为实现上述目的,几乎与国外研究同步,我们对现有技术GHRP的结构进行了大规模的改造,合成了一系列新的生长激素释放肽,并以文献报告的结构作对照,对这些生长激素释放肽进行了系统的药效学研究,发现一些结构不但具有文献报告的促进机体生长的作用,还具有肯定的抗衰老和促进创伤愈合等作用。
本发明的生长激素释放肽具有下式的结构,aa1-D-Trp-aa3-aa4-D-Phe-aa6-NH2其中,aa1代表His或Trp,aa3代表Ala或Gly,aa4代表His或Trp,aa6代表Lys或Arg。
优选aa1为D-His或D-Trp,aa3为D-Ala或D-Gly,aa4为D-His或D-Trp,aa6为D-Lys或D-Arg。

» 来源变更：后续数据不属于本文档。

(** * scrape_reviews.py: a shallow embedding and its verified properties

    The program scrapes review cards from rendered pages (an in-page
    JavaScript extractor), accumulates them over pagination rounds,
    normalises and filters them by date per source, and writes a JSON file.

    Strings are [string]; one [ascii] stands for one character of the
    source language (a UTF-16 unit in the in-page script, a code point in
    Python), restricted to the 8-bit range.  Python dictionaries and JS
    sets are [gmap] and [gset].  Exceptions are explicit: a computation
    that may raise returns a [result]. *)

From Stdlib Require Import ZArith String Ascii List Bool Lia.
From stdpp Require Import base option list gmap strings.

Local Open Scope Z_scope.

(** ** Exceptions and the error monad *)

(** The exceptions the program meets.  [PWTimeoutError] is the
    [TimeoutError] of Playwright, [PlaywrightError] any other error of
    Playwright. *)
Inductive exn :=
  | TypeError
  | ValueError
  | RuntimeError
  | ParserError
  | PlaywrightError
  | FileExistsError
  | FileNotFoundError
  | NotADirectoryError
  | IsADirectoryError
  | PWTimeoutError.

#[global] Instance exn_eq_dec : EqDecision exn.
Proof. solve_decision. Defined.

Inductive result (A : Type) :=
  | Ok (a : A)
  | Raise (e : exn).
Arguments Ok {A} a.
Arguments Raise {A} e.

#[global] Instance result_ret : MRet result := fun _ a => Ok a.
#[global] Instance result_bind : MBind result := fun _ _ f m =>
  match m with Ok a => f a | Raise e => Raise e end.

Definition is_ok {A} (m : result A) : bool :=
  match m with Ok _ => true | Raise _ => false end.

(** [try: ... except Exception: return None] *)
Definition catch_none {A} (m : result A) : option A :=
  match m with Ok a => Some a | Raise _ => None end.

(** ** Characters and strings *)

Module Str.

Definition code (c : ascii) : N := N_of_ascii c.

Definition between (lo hi : N) (c : ascii) : bool :=
  ((lo <=? code c) && (code c <=? hi))%N.

Definition is_digit : ascii -> bool := between 48 57.
Definition is_upper : ascii -> bool := between 65 90.
Definition is_lower : ascii -> bool := between 97 122.

(** [\w] of a JS regular expression: [A-Za-z0-9_]. *)
Definition is_word (c : ascii) : bool :=
  is_digit c || is_upper c || is_lower c || (code c =? 95)%N.

(** White space as [String.prototype.trim] and [\s] see it, in the 8-bit
    range: TAB, LF, VT, FF, CR, space and the no-break space. *)
Definition is_space (c : ascii) : bool :=
  between 9 13 c || (code c =? 32)%N || (code c =? 160)%N.

(** Lower-casing of one character: [A-Z] and the upper-case letters of
    Latin-1 (0xC0..0xDE without the multiplication sign 0xD7). *)
Definition lower_char (c : ascii) : ascii :=
  if is_upper c || (between 192 222 c && negb (code c =? 215)%N)
  then ascii_of_N (code c + 32) else c.

Definition chars : string -> list ascii := list_ascii_of_string.
Definition of_chars : list ascii -> string := string_of_list_ascii.

Definition lower (s : string) : string := of_chars (map lower_char (chars s)).

Fixpoint drop_space (l : list ascii) : list ascii :=
  match l with
  | c :: l' => if is_space c then drop_space l' else l
  | [] => []
  end.

Definition trim (s : string) : string :=
  of_chars (rev (drop_space (rev (drop_space (chars s))))).

(** [s.slice(0, n)] in the script and [s[:n]] in Python. *)
Definition take (n : nat) (s : string) : string := substring 0 n s.

Definition non_empty (s : string) : bool :=
  match s with EmptyString => false | String _ _ => true end.

Fixpoint starts_with (p l : list ascii) : bool :=
  match p, l with
  | [], _ => true
  | a :: p', b :: l' => bool_decide (a = b) && starts_with p' l'
  | _ :: _, [] => false
  end.

Fixpoint includes_chars (p l : list ascii) : bool :=
  starts_with p l ||
  match l with
  | [] => false
  | _ :: l' => includes_chars p l'
  end.

(** [s.includes(p)] *)
Definition includes (s p : string) : bool := includes_chars (chars p) (chars s).

(** [s.split(sep)] for a one-character separator. *)
Fixpoint split_chars (sep : ascii) (cur : list ascii) (l : list ascii)
  : list (list ascii) :=
  match l with
  | [] => [rev cur]
  | c :: l' =>
      if bool_decide (c = sep) then rev cur :: split_chars sep [] l'
      else split_chars sep (c :: cur) l'
  end.

Definition split (sep : ascii) (s : string) : list string :=
  map of_chars (split_chars sep [] (chars s)).

(** [parts.join(sep)] *)
Fixpoint join (sep : string) (parts : list string) : string :=
  match parts with
  | [] => ""
  | [p] => p
  | p :: rest => p +:+ sep +:+ join sep rest
  end.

本发明的生长激素释放肽可用合成仪自动合成、手工固相或液相方法合成。本发明采用手工方法合成,用Fmoc保护氨基酸,连接在Rink酰胺化树脂上。合成方法参照文献Cai et al,Proc Natl Acad Sci USA 1986;83:1890-1990。进行。

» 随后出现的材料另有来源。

(** C3, amended.  The loop skips an edge without a node and a node without
    a listing, and they leave the set and the output as they were.  A
    listing without an id is not skipped for that reason: when [undefined]
    is not in the seen set and the keyword and price rules pass, it is
    emitted with the link ending in "undefined" and [undefined] is added
    to the set; when [undefined] is in the set it is skipped as seen. *)
Theorem missing_id_is_processed :
  forall (CONFIG : Config) (pastItems : IdSet) (items : list Item),
    filterStep CONFIG (pastItems, items) None = (pastItems, items)
    /\ filterStep CONFIG (pastItems, items) (Some {| listing := None |})
       = (pastItems, items)
    /\ (forall l,
          id l = IdUndefined ->
          has pastItems IdUndefined = false ->
          filterRules CONFIG (toLowerCase (listingTitle l))
            (numericPrice (listingPrice l)) = None ->
          filterStep CONFIG (pastItems, items) (edgeOf l)
          = (pastItems ++ [IdUndefined],
             items ++ [{| title := listingTitle l; price := listingPrice l;
                          link :=
                            "https://www.facebook.com/marketplace/item/undefined";
                          description := ""; image := ""; estimate := "" |}]))
    /\ (forall l,
          id l = IdUndefined ->
          has pastItems IdUndefined = true ->
          examine CONFIG pastItems (edgeOf l) = inl AlreadySeen).
Proof.
  intros CONFIG pastItems items. split; [reflexivity|].
  split; [reflexivity|]. split.
  - intros l Hi Hs Hr. unfold filterStep. simpl fst.
    rewrite examine_fresh by now rewrite Hi.
    rewrite Hr, Hi. simpl. now rewrite (add_fresh _ _ Hs).
  - intros l Hi Hs. apply examine_seen. now rewrite Hi.
Qed.

Lemma missing_id_is_processed_witness :
  filterStep defaultConfig ([IdString "42"], []) (edgeOf withoutId)
  = ([IdString "42"] ++ [IdUndefined],
     [] ++ [{| title := listingTitle withoutId;
               price := listingPrice withoutId;
               link := "https://www.facebook.com/marketplace/item/undefined";
               description := ""; image := ""; estimate := "" |}])
  /\ examine defaultConfig [IdUndefined] (edgeOf withoutId) = inl AlreadySeen.
Proof.
  pose proof (missing_id_is_processed defaultConfig [IdString "42"] [])
    as (_ & _ & H & _).
  pose proof (missing_id_is_processed defaultConfig [IdUndefined] [])
    as (_ & _ & _ & H').
  split.
  - apply (H withoutId); reflexivity.
  - apply (H' withoutId); reflexivity.
Defined.


(** ** Saving and reloading the seen ids *)

Lemma has_fold_add (l : list JsId) (s : IdSet) (i : JsId) :
  has (fold_left add l s) i = has s i || existsb (JsId_eqb i) l.
Proof.
  revert s. induction l as [|x l IH]; intro s; simpl.
  - now rewrite orb_false_r.
  - rewrite IH, has_add. now rewrite orb_assoc.
Qed.

Lemma has_newSet (l : list JsId) (i : JsId) :
  has (newSet l) i = existsb (JsId_eqb i) l.
Proof. unfold newSet. now rewrite has_fold_add. Qed.

Lemma has_toJson (set : IdSet) (s : string) :
  has (map toJson set) (IdString s) = has set (IdString s).
Proof.
  unfold has. induction set as [|x set IH]; simpl; auto.
  rewrite IH. now destruct x.
Qed.

Lemma savePastItems_writable (set : IdSet) (w : World) :
  writable (pastItemsFile w) = true ->
  savePastItems set w =
  ({| pastItemsFile := store (pastItemsFile w) (IdList (map toJson set));
      bufferFile := bufferFile w;
      journal := journal w ++ [WritePastItems (IdList (map toJson set))] |},
   Returned tt).
Proof.
  intro H. unfold savePastItems, tryCatch, writePastItems, bind, record.
  simpl. now rewrite H.
Qed.

Lemma loadPastItems_list (w : World) (ids : list JsId) :
  content (pastItemsFile w) = Some (IdList ids) ->
  readable (pastItemsFile w) = true ->
  loadPastItems w = (w, Returned (newSet ids)).
Proof.
  intros Hc Hr.
  unfold loadPastItems, tryCatch, bind, existsPastItems, readPastItems, ret.
  rewrite Hc. simpl. rewrite Hc, Hr. reflexivity.
Qed.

除多肽本身外,本发明的生长激素释放肽可以其与本领域中常用的有机酸或无机酸,如盐酸、枸橼酸形成盐加以使用。
研究结果表明,本发明的生长激素释放肽具有抗衰老、促进机体生长、促进创伤愈合和治疗垂体功能低下的作用,可用于制备抗衰老、促进机体生长、促进创伤愈合和治疗垂体功能低下的药物。

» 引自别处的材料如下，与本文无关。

(** X3: with sorting on, the rows of the report are in non-decreasing
    code-point order of [relative_path]. *)
Theorem sorted_report {timestamp : Type}
    (walk : string → list (string * list string * list string))
    (relpath : string → string → string) (abspath : string → string)
    (getmtime : string → option timestamp) (isoformat : timestamp → option string)
    (data_dir output_dir : string) (exts : list string) (include_all : bool) :
  StronglySorted path_le
    (generate_report walk relpath abspath getmtime isoformat
       data_dir output_dir exts include_all true).1.
Proof.
  rewrite generate_report_rows. cbv zeta. cbn [fst].
  apply sort_by_relative_path_sorted.
Qed.

(** X4: with sorting on, the rows do not depend on the order in which the
    source tree is walked, as long as the relative paths of the listed
    files are pairwise distinct. *)
Theorem sorted_report_walk_order {timestamp : Type}
    (walk walk' : string → list (string * list string * list string))
    (relpath : string → string → string) (abspath : string → string)
    (getmtime : string → option timestamp) (isoformat : timestamp → option string)
    (data_dir output_dir : string) (exts : list string) (include_all : bool) :
  walk output_dir = walk' output_dir →
  listed (walk data_dir) ≡ₚ listed (walk' data_dir) →
  NoDup ((λ rf, relpath (PosixPath.join rf.1 rf.2) data_dir) <$> listed (walk data_dir)) →
  (generate_report walk relpath abspath getmtime isoformat
     data_dir output_dir exts include_all true).1
  = (generate_report walk' relpath abspath getmtime isoformat
       data_dir output_dir exts include_all true).1.
Proof.
  intros Hout Hperm Hnd. rewrite !generate_report_rows. cbv zeta. cbn [fst].
  assert (scan_outputs walk' relpath getmtime isoformat output_dir
          = scan_outputs walk relpath getmtime isoformat output_dir) as ->.
  { unfold scan_outputs. by rewrite Hout. }
  set (row_of := λ rf : string * string, report_row relpath abspath data_dir _ rf.1 rf.2).
  apply sorted_perm_unique; try apply sort_by_relative_path_sorted.
  - rewrite !sort_by_relative_path_perm. by rewrite Hperm.
  - rewrite sort_by_relative_path_perm, <- list_fmap_compose.
    assert (∀ rf, (relative_path ∘ row_of) rf
                  = relpath (PosixPath.join rf.1 rf.2) data_dir) as Hkey.
    { intros [root f]. unfold row_of. cbn [compose fst snd].
      by destruct (report_row_fields relpath abspath data_dir
                     (scan_outputs walk relpath getmtime isoformat output_dir) root f)
        as (-> & _). }
    rewrite (list_fmap_ext _ _ _ (λ _ rf _, Hkey rf)).
    eapply sublist_NoDup; [exact Hnd|].
    apply fmap_sublist, sublist_filter.
Qed.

下面的实施例将对本发明作进一步的阐述,但并不限制本发明。
图1为本发明的GHRP高效液相色谱分析结果。
图2为本发明的GHRP质谱分析结果。
图3为本发明的GHRP对同窝大鼠生长的影响。
图4为本发明的同窝不同大小大鼠自然生长情况,作为图3对照。
图5为本发明的GHRP对正常群的大鼠生长的影响。
图6为本发明的GHRP对动物游泳耐力的影响。
图7为本发明的GHRP对大鼠软组织创伤修复的影响。
图8为本发明的GHRP对24月龄老年皮毛外观的影响。
图8.1为24个月龄GHRP处理组小鼠(上下两张照片为不同放大倍数)。
图8.1为24个月龄的对照组小鼠(上下两张照片为不同放大倍数)。
图9为本发明的GHRP对24个月老年小鼠生育能力的影响。
图9.1为24个月龄GHRP处理组雌性小鼠与青年雄性小鼠共育后代。
图9.2为24个月龄GHRP处理组雌性小鼠与24个月GHRP处理组雄性小鼠共育后代。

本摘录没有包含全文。